Anybody who has ever suffered the "wrath" of periods will testify they are not quite the pleasant experience. In fact, they are never fun.
And while for some reason evolution decided nothing less than four days was justifiable to confirm that a woman is not pregnant, sometimes things get a little out of hand and a lot more unbearable. Nutritionist and hormone specialist Alisa Vitti claims this happens mostly in the month of January.
"It's a pattern I've observed over the past two decades," Vitti, founder of hormone advice centre Flo Living, explained to Daily Mail Online. "Over the holidays, there are so many things which disrupt our endocrine system, leading up to that January period.
"Many of us are travelling, you have disrupted sleep because of all the parties and family events, you're also trying to finish things up at work which is stressful. On top of that you're eating a lot of sugar and carbs, which are endocrine-disruptive.
"All of that is depleting the levels of essential micronutrients you need in your body to balance your hormones. By the time you reach January, your hormone system is way more off-balance than usual, which means PMS and cramps are much worse."

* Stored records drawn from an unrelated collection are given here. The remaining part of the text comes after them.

Lemma replace_In (l : list Api.Task) k new t :
  In t (map (fun t => if Api.id t =? k then new else t) l) ->
  t = new \/ In t l /\ Api.id t <> k.
Proof.
  intros H. apply in_map_iff in H as (x & E & Hx).
  destruct (Z.eqb_spec (Api.id x) k); subst; auto.
Qed.

(** X17: for a signed-in user, ticking a task asks the server for the
    opposite of the completion state shown, never for the one shown, and
    saving an edit sends the edited title and description only; when the
    server answers, the answer takes the place of every listed task with
    that id and nothing else moves, so the list keeps its length and, if the
    answer bears the same id, its order of ids, and the editor closes; when
    the request fails the page stays as it is, editor open. *)
Theorem replace_handlers env st u :
  user st = Some u ->
  (forall task,
     option_map Api.data (handleToggleComplete_request env st task)
     = Some (Some [("completed", Js.Boolean (negb (Api.completed task)))]))
  /\ (forall task updated,
     let st' := handleToggleComplete st task (Some updated) in
     List.length (tasks st') = List.length (tasks st)
     /\ (forall t, In t (tasks st') ->
           t = updated \/ In t (tasks st) /\ Api.id t <> Api.id task)
     /\ (Api.id updated = Api.id task ->
         map Api.id (tasks st') = map Api.id (tasks st)))
  /\ (forall task, handleToggleComplete st task None = st)
  /\ (forall e updated, editingTask st = Some e ->
     let st' := handleUpdateTask st (Some updated) in
     option_map Api.data (handleUpdateTask_request env st)
     = Some (Some [("title", Js.Str (Api.title e));
                   ("description", Js.Str (Api.description e))])
     /\ List.length (tasks st') = List.length (tasks st)
     /\ (forall t, In t (tasks st') ->
           t = updated \/ In t (tasks st) /\ Api.id t <> Api.id e)
     /\ (Api.id updated = Api.id e ->
         map Api.id (tasks st') = map Api.id (tasks st))
     /\ editingTask st' = None)
  /\ handleUpdateTask st None = st.
Proof.
  intros Hu.
  unfold handleToggleComplete_request, handleUpdateTask_request,
    handleToggleComplete, handleUpdateTask. rewrite Hu.
  split; [|split; [|split; [|split]]].
  - reflexivity.
  - intros task updated. simpl.
    split; [apply replace_length|]. split; [intros t; apply replace_In|].
    apply replace_ids.
  - reflexivity.
  - intros e updated He. rewrite He. simpl.
    split; [reflexivity|]. split; [apply replace_length|].
    split; [intros t; apply replace_In|]. split; [apply replace_ids|].
    reflexivity.
  - now destruct (editingTask st).
Qed.

Lemma replace_handlers_witness :
  let u := {| Auth.id := "u1"; Auth.email := "u1@example.com";
              Auth.name := None |} in
  let t1 := {| Api.id := 1; Api.user_id := "u1"; Api.title := "Buy groceries";
               Api.description := ""; Api.completed := false;
               Api.created_at := "2025-12-05T10:30:00";
               Api.updated_at := "2025-12-05T10:30:00" |} in
  let t2 := {| Api.id := 2; Api.user_id := "u1"; Api.title := "Call mom";
               Api.description := ""; Api.completed := true;
               Api.created_at := "2025-12-05T11:00:00";
               Api.updated_at := "2025-12-05T11:30:00" |} in
  let st := setTasks (setUser initial u) [t1; t2] in
  option_map Api.data
    (handleToggleComplete_request
       {| Auth.window := true; Auth.token := Some "abc";
          Auth.NEXT_PUBLIC_API_URL := None |} st t2)
  = Some (Some [("completed", Js.Boolean false)])
  /\ handleToggleComplete st t2 None = st.
Proof.
  intros u t1 t2 st.
  destruct (replace_handlers
              {| Auth.window := true; Auth.token := Some "abc";
                 Auth.NEXT_PUBLIC_API_URL := None |} st u eq_refl)
    as (Hr & _ & Hn & _).
  split; [exact (Hr t2)|exact (Hn t2)].
Defined.

(** X18: deleting a task locally waits for the server: when [deleteTask]
    resolves for a signed-in user, every listed task with that id is gone
    and the others stay, in their order; when it throws, or nobody is signed
    in, the list is left as it is. *)
Theorem delete_handler st taskId :
  (forall u, user st = Some u ->
     let st' := handleDeleteTask st taskId true in
     (forall t, In t (tasks st') <-> In t (tasks st) /\ Api.id t <> taskId)
     /\ tasks st'
        = List.filter (fun t => negb (Api.id t =? taskId)) (tasks st)
     /\ (List.length (tasks st') <= List.length (tasks st))%nat
     /\ handleDeleteTask st' taskId true = st')
  /\ handleDeleteTask st taskId false = st
  /\ (user st = None -> forall done, handleDeleteTask st taskId done = st).
Proof.
  unfold handleDeleteTask. split; [|split].
  - intros u Hu. rewrite Hu. simpl. rewrite Hu.
    split; [|split; [reflexivity|split]].
    + intros t. rewrite filter_In.
      destruct (Z.eqb_spec (Api.id t) taskId); simpl; intuition congruence.
    + apply filter_length_le.
    + unfold setTasks. simpl. f_equal.
      apply forallb_filter_id. apply forallb_forall.
      intros t Ht. now apply filter_In in Ht.
  - now destruct (user st).
  - intros Hu done. now rewrite Hu.
Qed.

End DashboardMore.

Section ChatWidget.
Import ChatBot.

Lemma send_whole_history st p reply st' :
  fst (sendMessage_whole st p reply) = Some st' ->
  exists added,
    chatHistory st' = (chatHistory st ++ added)%list
    /\ (List.length added <= 2)%nat.
Proof.
  unfold sendMessage_whole, sendMessage_before.
  destruct (Js.truthy (Js.trim (message st))); simpl.
  - destruct reply as [| |data]; simpl; intros E; inversion E; subst; simpl.
    + eexists. split; [reflexivity|simpl; lia].
    + eexists. rewrite <- app_assoc. split; [reflexivity|simpl; lia].
  - intros E. inversion E; subst. exists []. rewrite app_nil_r.
    split; [reflexivity|simpl; lia].
Qed.

(** X19: a message that is blank once trimmed sends nothing and changes
    nothing.  Any other message is sent as typed and entered in the history
    as typed, and the input is emptied; if the request fails the history
    gains nothing more and the prop [onTasksChanged] is not called; if it
    answers with an object, the object's [response] (or [undefined]) is
    entered after the message and the prop is called when it was given; in
    both cases the widget ends not loading.  If it answers [null] the prop is
    called when given and rendering throws.  Over any number of sends that
    render, the history only grows, by at most two entries a send. *)
Theorem chat_history_grows st p turns userId :
  (Js.truthy (Js.trim (message st)) = false ->
     sendMessage userId (message st) = None
     /\ forall reply, sendMessage_whole st p reply = (Some st, false))
  /\ (Js.truthy (Js.trim (message st)) = true ->
     let typed := {| role := "user"; text := Some (Js.Str (message st)) |} in
     option_map Api.data (sendMessage userId (message st))
     = Some (Some [("message", Js.Str (message st))])
     /\ sendMessage_whole st p Failed
        = (Some {| isOpen := isOpen st; message := "";
                   chatHistory := chatHistory st ++ [typed];
                   loading := false |}, false)
     /\ (forall data,
          sendMessage_whole st p (Json data)
          = (Some {| isOpen := isOpen st; message := "";
                     chatHistory :=
                       (chatHistory st ++ [typed])
                       ++ [{| role := "ai";
                              text := Js.field "response" data |}];
                     loading := false |}, p))
     /\ sendMessage_whole st p JsonNull = (None, p))
  /\ (forall st', conversation st p turns = Some st' ->
      exists added,
        chatHistory st' = (chatHistory st ++ added)%list
        /\ (List.length added <= 2 * List.length turns)%nat).
Proof.
  split; [|split].
  - intros Hb. unfold sendMessage, sendMessage_whole, sendMessage_before.
    rewrite Hb. split; reflexivity.
  - intros Hb typed. unfold sendMessage, sendMessage_whole, sendMessage_before.
    rewrite Hb. simpl. destruct p; repeat split.
  - revert st. induction turns as [|[m r] turns IH]; intros st st'; simpl.
    + intros E. inversion E; subst. exists [].
      split; [now rewrite app_nil_r|simpl; lia].
    + destruct (fst (sendMessage_whole (typing st m) p r)) as [s1|] eqn:E1;
        [|discriminate].
      intros E. destruct (IH _ _ E) as (added & Hh & Hl).
      destruct (send_whole_history _ _ _ _ E1) as (first & Hf & Hfl).
      simpl in Hf. exists (first ++ added)%list.
      rewrite Hh, Hf, app_assoc. split; [reflexivity|].
      rewrite length_app. lia.
Qed.

Lemma append_cancel_l p a b : (p ++ a = p ++ b)%string -> a = b.
Proof.
  induction p as [|c p IH]; simpl; [trivial|].
  intros H. inversion H. auto.
Qed.

Lemma append_length a b :
  String.length (a ++ b) = (String.length a + String.length b)%nat.
Proof. induction a as [|c a IH]; simpl; [reflexivity|]. now rewrite IH. Qed.

Lemma append_cancel_r s : forall a b, (a ++ s = b ++ s)%string -> a = b.
Proof.
  induction a as [|c a IH]; intros b H.
  - destruct b as [|d b]; [reflexivity|].
    apply (f_equal String.length) in H. simpl in H.
    rewrite append_length in H. lia.
  - destruct b as [|d b].
    + apply (f_equal String.length) in H. simpl in H.
      rewrite append_length in H. lia.
    + simpl in H. inversion H. f_equal. auto.
Qed.

(** X20: the chat widget always posts to the address of a local server: its
    request goes where the API client's [chatWithAI] would send it exactly
    when the configured API address is that local one; and its body has no
    [conversation_id] field, whereas [chatWithAI] always sends one. *)
Theorem widget_address_fixed env userId message r :
  sendMessage userId message = Some r ->
  Api.url r = "http://localhost:8000/api/" ++ userId ++ "/chat"
  /\ (Api.url r = Api.url (Api.chatWithAI env userId message None)
      <-> Api.API_URL env = "http://localhost:8000")
  /\ option_map (Js.field "conversation_id") (Api.data r) = Some None
  /\ (forall c, option_map (Js.field "conversation_id")
                  (Api.data (Api.chatWithAI env userId message c))
                <> Some None).
Proof.
  unfold sendMessage. destruct (Js.truthy (Js.trim message)); [|discriminate].
  simpl. intros E. inversion E; subst. clear E. simpl.
  split; [reflexivity|]. split; [|split; [reflexivity|discriminate]].
  split.
  - intros H.
    change ("http://localhost:8000/api/" ++ userId ++ "/chat")
      with ("http://localhost:8000" ++ ("/api/" ++ userId ++ "/chat")) in H.
    symmetry. eapply append_cancel_r. exact H.
  - intros H. rewrite H. reflexivity.
Qed.

Lemma widget_address_fixed_witness :
  exists r,
    sendMessage "u1" "add a task" = Some r
    /\ Api.url r = "http://localhost:8000/api/u1/chat"
    /\ option_map (Js.field "conversation_id") (Api.data r) = Some None.
Proof.
  eexists. split; [reflexivity|].
  destruct (widget_address_fixed
              {| Auth.window := true; Auth.token := None;
                 Auth.NEXT_PUBLIC_API_URL := Some "https://api.example.com" |}
              "u1" "add a task" _ eq_refl) as (Hu & _ & Hc & _).
  split; [exact Hu|exact Hc].
Defined.

End ChatWidget.

Section Addresses.

Lemma to_int_not_nil n : Z.to_int n <> Decimal.Pos Decimal.Nil
                         /\ Z.to_int n <> Decimal.Neg Decimal.Nil.
Proof.
  destruct n as [|p|p]; simpl; split; try discriminate;
    intros E; inversion E as [H]; now apply DecimalPos.Unsigned.to_uint_nonnil in H.
Qed.

Lemma ofNumber_inj a b : Js.ofNumber a = Js.ofNumber b -> a = b.
Proof.
  unfold Js.ofNumber. intros H.
  apply DecimalZ.to_int_inj.
  destruct (to_int_not_nil a) as [Ha1 Ha2], (to_int_not_nil b) as [Hb1 Hb2].
  pose proof (NilZero.isi _ Ha1 Ha2) as Ia.
  pose proof (NilZero.isi _ Hb1 Hb2) as Ib.
  rewrite H in Ia. congruence.
Qed.

(** X21: requests about different tasks of a user go to different
    addresses: for one user and one API address, the update, delete and
    completion addresses each determine the task id. *)
Theorem task_addresses_distinct env userId a b :
  (forall t t', Api.url (Api.updateTask env userId a t)
                = Api.url (Api.updateTask env userId b t') -> a = b)
  /\ (Api.url (Api.deleteTask env userId a)
      = Api.url (Api.deleteTask env userId b) -> a = b)
  /\ (forall c c', Api.url (Api.toggleTaskCompletion env userId a c)
                   = Api.url (Api.toggleTaskCompletion env userId b c')
                   -> a = b)
  /\ (a <> b ->
      Api.issue env (Api.DeleteTask userId a)
      <> Api.issue env (Api.DeleteTask userId b)).
Proof.
  assert (Hd : Api.url (Api.deleteTask env userId a)
               = Api.url (Api.deleteTask env userId b) -> a = b).
  { cbn [Api.url Api.deleteTask]. intros H. apply ofNumber_inj.
    do 4 apply append_cancel_l in H. exact H. }
  split; [|split; [exact Hd|split]].
  - intros t t'. exact Hd.
  - intros c c'. cbn [Api.url Api.toggleTaskCompletion]. intros H.
    apply ofNumber_inj.
    do 4 apply append_cancel_l in H. eapply append_cancel_r. exact H.
  - intros Hne E. apply Hne, Hd. unfold Api.issue in E. now rewrite E.
Qed.

End Addresses.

And resonating with everyone's emotions, she mentioned: "This precisely the time that you want to start the year fresh and when you're feeling this way it's really hard. You shouldn't expect garden-variety PMS, expect it to be worse in January."
Vitti explained that the major reasons behind the exceedingly painful January periods are holiday stress and exhaustion and of course the change in diet around the festive season that just passes by.
"Ultimately, all of the activities and dinners over the holidays drain your micronutrient source and can make the deficiency much worse — so by the time you hit the January luteal phase, you're going to really feel it," she claimed.
Also, women with uterine conditions and those on birth-control pills experience it much worse.
Women suffering from conditions like endometriosis (when the womb lining breaks off and attaches to other organs), polycystic ovary sydrome (PCOS, which involves enlarged ovaries covered in small cysts), and fibroids (non-cancerous growths in the uterus) have it worse.
And "if you're on the pill or any other kind of synthetic birth control, all of these are already depleting your micronutrients," Vitti said. "Every single day that you take that medication depletes your micronutrients. That's why you need to take extra care to be getting extra micronutrients so that you're not consistently deficient."
But combating the January blues when it comes to a terrible period is not that hard either. Vitti has launched her own line of daily hormone-replenishing nutrients and suggests women to take five pills daily.
Diet plays a huge role, too. "For you to live at your most vibrant level at any stage, you have to feed yourself the things that nurture and protect what makes you uniquely female — your hormones," she wrote on her website.
Yoga and light exercise are also recommended measures as they help crush cortisol levels to ease cramps and stress during the particularly insufferable January periods.